Usually you would run in “Detection Only Mode” for some time and review all the events generated by ModSecurity. Then you should start fine tuning it towards your specific application.
The default Configuration also contains different rules for ModSecurity which are heavily documented which you can review in the link above. It is recommended that you modify this file as needed.
OWASP Core Rule Set
The OWASP Core Rule Set is a set of generic attack detection rules that can be used with ModSecurity. It provides protection from a variety attacks, while limiting false positives.
It protects against the OWASP Top 10 and many others. Some of the common attacks it protects against are:
- SQL Injection (SQLi): SQL Injection is an attack in which an SQL query is inserted into from client to application.
- Cross Site Scripting (XSS): Cross-site scripting attacks occur when an attacker uses a web application to send malicious code to a different end user.
- Local File Inclusion (LFI): Local File Inclusion is the process of including files, that are already locally present on the server, through the exploiting of vulnerable inclusion procedures implemented in the application.
- Remote File Inclusion (RFI): Remote File Inclusion is the process of including remote files through the exploiting of vulnerable inclusion procedures implemented in the application.
- Remote Code Execution (RCE): Code Injection is the general term for attack types which consist of injecting code that is then interpreted/executed by the application.
- Session Fixation: Session Fixation is an attack that permits an attacker to hijack a valid user session.
- Scanner Detection: Scanners can be used by hackers for malicious reasons. If you aren’t expecting any scan on your system, it is useful to detect that it is happening.
- Metadata/Error Leakages: Leaking of descriptive errors or sensitive information.
Note, that the OWASP Core Rule Set configuration is highly documented and it is recommended that it be tuned.
Using a ModSecurity Snippet, you can insert any set of ModSecurity Directives Desired. For a list of directives you can checkout the ModSecurity documentation.
I recommended once you have ModSecurity configuration tuned with all of your needs you use the ModSecurityConfig directive to point toward your configuration.

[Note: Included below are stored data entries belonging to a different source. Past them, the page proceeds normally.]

Lemma count_ring_at_first (p prev cur : coord) (rest : list coord)
    (c : Geom.counter) :
  Geom.coord_eqb p prev = true ->
  Geom.on_segment (Geom.count_ring p (prev :: cur :: rest) c) = true.
Proof.
  intros H.
  change (Geom.count_ring p (prev :: cur :: rest) c)
    with (Geom.count_ring p (cur :: rest) (Geom.count_segment p cur prev c)).
  now apply count_ring_keeps, count_segment_at_end.
Qed.

(** The count along a ring finds a point that lies on one of its
    segments, unless the point is the last vertex of the ring. *)
Lemma count_ring_on (p d : coord) (ring : list coord) (c : Geom.counter) :
  lies_on_ring p ring = true ->
  Geom.on_segment (Geom.count_ring p ring c) = true
  \/ Geom.coord_eqb p (last ring d) = true.
Proof.
  revert c; induction ring as [|prev ring IH]; intros c H; [discriminate|].
  destruct ring as [|cur rest]; [discriminate|].
  change (lies_on_ring p (prev :: cur :: rest))
    with (lies_on_segment p prev cur || lies_on_ring p (cur :: rest)) in H.
  change (Geom.count_ring p (prev :: cur :: rest) c)
    with (Geom.count_ring p (cur :: rest) (Geom.count_segment p cur prev c)).
  change (last (prev :: cur :: rest) d) with (last (cur :: rest) d).
  apply orb_true_iff in H as [H|H]; [|now apply IH].
  destruct (@count_segment_on p cur prev c H) as [M|E].
  - left. now apply count_ring_keeps.
  - destruct rest as [|next rest]; [right; exact E|].
    left. now apply count_ring_at_first.
Qed.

In order to add a custom ModSecurity configuration, you can either add all the required code to the Snippet(maybe hard to maintain) or build an Ingress-NGINX image containing your ModSecurity configuration. Search for “build modsecurity library” in the nginx build file for an example.
Note: Customizing and Building NGINX with Custom ModSecurity files is out of the scope of this blog post, but there is some documentation here.
Setting Up the Ingress Controller
There are many ways of configuring Ingress-Nginx on your Kubernetes cluster. If you already have an Ingress-Nginx controller setup, then you can skip this step, However….
- If you just wanna try this out for yourself in Minikube see my previous blog, “Getting Started with Kubernetes Ingress-Nginx on Minikube”,and comeback here once you’ve deployed the ingress controller.
- For other ways of deploying the ingress controller, you can checkout the Ingress-Nginx deployment documentation.
Deploying an Application with ModSecurity
- Deploy our pods(containers), using deployments. A deployment, pretty much just manages the state of our pods, It’s out of the scope of this tutorial, but you can learn more here
$ echo "
- name: meow
- containerPort: 8080
" | kubectl apply -f -# wait a min for the deployment to be created
$ kubectl get deploy
NAME DESIRED CURRENT UP-TO-DATE AVAILABLE
meow 2 2 2 2# you should have 2 pods running
$ kubectl get pods
NAME READY STATUS
meow-5557bc7c54-cw2ck 1/1 Running
meow-5557bc7c54-kfzm5 1/1 Running
gcr.io/kubernetes-e2e-test-images/echoserver:2.1 just responds with information about the request.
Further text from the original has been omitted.